Son conductas que se podrían llamar «crepusculares», indecisas, a medias tintas entre la luz y la tiniebla, en que «todos los gatos son pardos». En esa zona de penumbra viven innumerables personas que se quedarían sorprendidas si reflexionaran un momento sobre lo que es el contenido efectivo de sus vidas.
Nuestro tiempo suele contentarse con informarse de los hechos y, a lo sumo, cuantificarlos mediante estadísticas. Es dudosa la eficacia de estos métodos, desde luego son insuficientes. El hombre, aunque se obstine en negarlo o en hacer como que no se entera, es libre y por ello responsable, y tiene que justificarse por lo pronto ante sí mismo. Cuando no lo hace sabe que se está engañando, que está cerrando los ojos a lo que ve apenas los entreabre, para poder seguir sesteando en esa zona de penumbra en la que dimite de lo que lo es más propio, de su condición inexorable e intrínsecamente personal.

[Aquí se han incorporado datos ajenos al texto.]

(** What [StartRuntimeShader] does, by cases on the context [Start] leaves. *)
Lemma StartRuntimeShader_cases (compiler : ptr Compiler) (c : SkSLContext) :
  StartRuntimeShader compiler c =
  let started := Start compiler kRuntimeShader c in
  match fConfig started with
  | None => Stops NullDereference
  | Some config =>
      if (fInlineThreshold (fSettings config) =? kDefaultInlineThreshold)%Z
      then
        if fAllowNarrowingConversions (fSettings config)
        then Stops AssertionFailure
        else
          Returns (tt,
            {| fConfig :=
                 Some {| fSettings :=
                           {| fInlineThreshold := 0;
                              fAllowNarrowingConversions := true;
                              fOtherSettings :=
                                fOtherSettings (fSettings config) |};
                         fOtherConfig := fOtherConfig config |};
               fOtherContext := fOtherContext started |})
      else Stops AssertionFailure
  end.
Proof.
  unfold StartRuntimeShader, after, read_settings, write_settings, SkASSERT.
  cbv beta iota zeta.
  destruct (fConfig (Start compiler kRuntimeShader c)) as [config|] eqn:Hc;
    [|reflexivity].
  destruct (fInlineThreshold (fSettings config) =? kDefaultInlineThreshold)%Z;
    [|reflexivity].
  cbn. rewrite Hc. cbn.
  destruct (fAllowNarrowingConversions (fSettings config)); reflexivity.
Qed.

(** X9: [StartRuntimeShader] returns exactly when [Start] leaves a
    configuration whose inline threshold is the default one and which does
    not allow narrowing conversions; it then leaves the threshold at 0 and
    narrowing conversions allowed, and every other setting, the rest of the
    configuration and the rest of the context as [Start] left them. *)
Theorem StartRuntimeShader_returns_iff (compiler : ptr Compiler)
    (c c' : SkSLContext) :
  StartRuntimeShader compiler c = Returns (tt, c') <->
  exists config,
    fConfig (Start compiler kRuntimeShader c) = Some config /\
    fInlineThreshold (fSettings config) = kDefaultInlineThreshold /\
    fAllowNarrowingConversions (fSettings config) = false /\
    c' = {| fConfig :=
              Some {| fSettings :=
                        {| fInlineThreshold := 0;
                           fAllowNarrowingConversions := true;
                           fOtherSettings :=
                             fOtherSettings (fSettings config) |};
                      fOtherConfig := fOtherConfig config |};
            fOtherContext :=
              fOtherContext (Start compiler kRuntimeShader c) |}.
Proof.
  rewrite StartRuntimeShader_cases. cbv zeta.
  destruct (fConfig (Start compiler kRuntimeShader c)) as [config|].
  - destruct (Z.eqb_spec (fInlineThreshold (fSettings config))
                kDefaultInlineThreshold) as [Ht|Ht].
    + destruct (fAllowNarrowingConversions (fSettings config)) eqn:Hn.
      * split; [discriminate|].
        intros (config' & [= <-] & _ & Hn' & _). congruence.
      * split.
        -- intros [= <-]. exists config. repeat split; assumption.
        -- intros (config' & [= <-] & _ & _ & ->). reflexivity.
    + split; [discriminate|].
      intros (config' & [= <-] & Ht' & _). contradiction.
  - split; [discriminate|]. intros (config' & Hc & _). discriminate.
Qed.

(** X10: the prologue cannot be run twice over the same settings.  If
    [StartRuntimeShader] has returned, and a following [Start] leaves the
    configuration it finds in place, then the following
    [StartRuntimeShader] stops on a failed assertion. *)
Theorem StartRuntimeShader_again_stops (compiler compiler' : ptr Compiler)
    (c c' : SkSLContext) :
  StartRuntimeShader compiler c = Returns (tt, c') ->
  fConfig (Start compiler' kRuntimeShader c') = fConfig c' ->
  StartRuntimeShader compiler' c' = Stops AssertionFailure.
Proof.
  intros Hr Hkeep. rewrite StartRuntimeShader_cases in Hr. cbv zeta in Hr.
  destruct (fConfig (Start compiler kRuntimeShader c)) as [config|];
    [|discriminate].
  destruct (fInlineThreshold (fSettings config) =? kDefaultInlineThreshold)%Z;
    [|discriminate].
  destruct (fAllowNarrowingConversions (fSettings config)); [discriminate|].
  injection Hr as <-.
  rewrite StartRuntimeShader_cases. cbv zeta. rewrite Hkeep.
  cbn [fConfig fSettings fInlineThreshold fAllowNarrowingConversions].
  destruct (0 =? kDefaultInlineThreshold)%Z; reflexivity.
Qed.

End PrologueProperties.

(** ** The two paths on the sample handler *)

Import dsl.Sample.

Example EndRuntimeShader_with_program :
  exec handle (EndRuntimeShader 3) (Some 5)
  = ([made ReleaseProgram; made (ReportErrors 0); made GetErrorReporter;
      made (MakeForShader (Some 5) 3 7); made End], Some 15, None).
Proof. reflexivity. Qed.

Example EndRuntimeShader_without_program :
  exec handle (EndRuntimeShader 3) None
  = ([made ReleaseProgram; made (ReportErrors 0); made End], nullptr, None).
Proof. reflexivity. Qed.

(** The sample prologue: starting on an idle thread returns with the two
    settings adjusted. *)
Example StartRuntimeShader_from_idle :
  StartRuntimeShader (core := starting) nullptr idle =
  Returns (tt,
    {| fConfig :=
         Some {| fSettings :=
                   {| fInlineThreshold := 0;
                      fAllowNarrowingConversions := true;
                      fOtherSettings := 0 |};
                 fOtherConfig := 0 |};
       fOtherContext := 2 |}).
Proof. reflexivity. Qed.

Lemma StartRuntimeShader_again_witness :
  StartRuntimeShader (core := keeping) nullptr
    {| fConfig :=
         Some {| fSettings :=
                   {| fInlineThreshold := 0;
                      fAllowNarrowingConversions := true;
                      fOtherSettings := 0 |};
                 fOtherConfig := 0 |};
       fOtherContext := 0 |}
  = Stops AssertionFailure.
Proof.
  apply (StartRuntimeShader_again_stops (core := keeping) nullptr nullptr
           {| fConfig :=
                Some {| fSettings := default_settings; fOtherConfig := 0 |};
              fOtherContext := 0 |}).
  - reflexivity.
  - reflexivity.
Defined.

End RuntimeEffectsSpec.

Hay que dar un paso más. Detrás de las noticias que nos llegan todos los días y de todas partes, hay que indagar cómo han llegado a ser posibles. Volvamos a ese decenio de los años sesenta. Allí se puede descubrir el origen profundo de lo que hoy constituye el aspecto más notorio de la vida cotidiana en los países de Occidente y en aquellos que son consecuencia más o menos inmediata de su técnica, de su influjo y de su irradiación. Solo esto nos permitiría acabar de comprender lo que parece simplemente en buena medida incomprensible.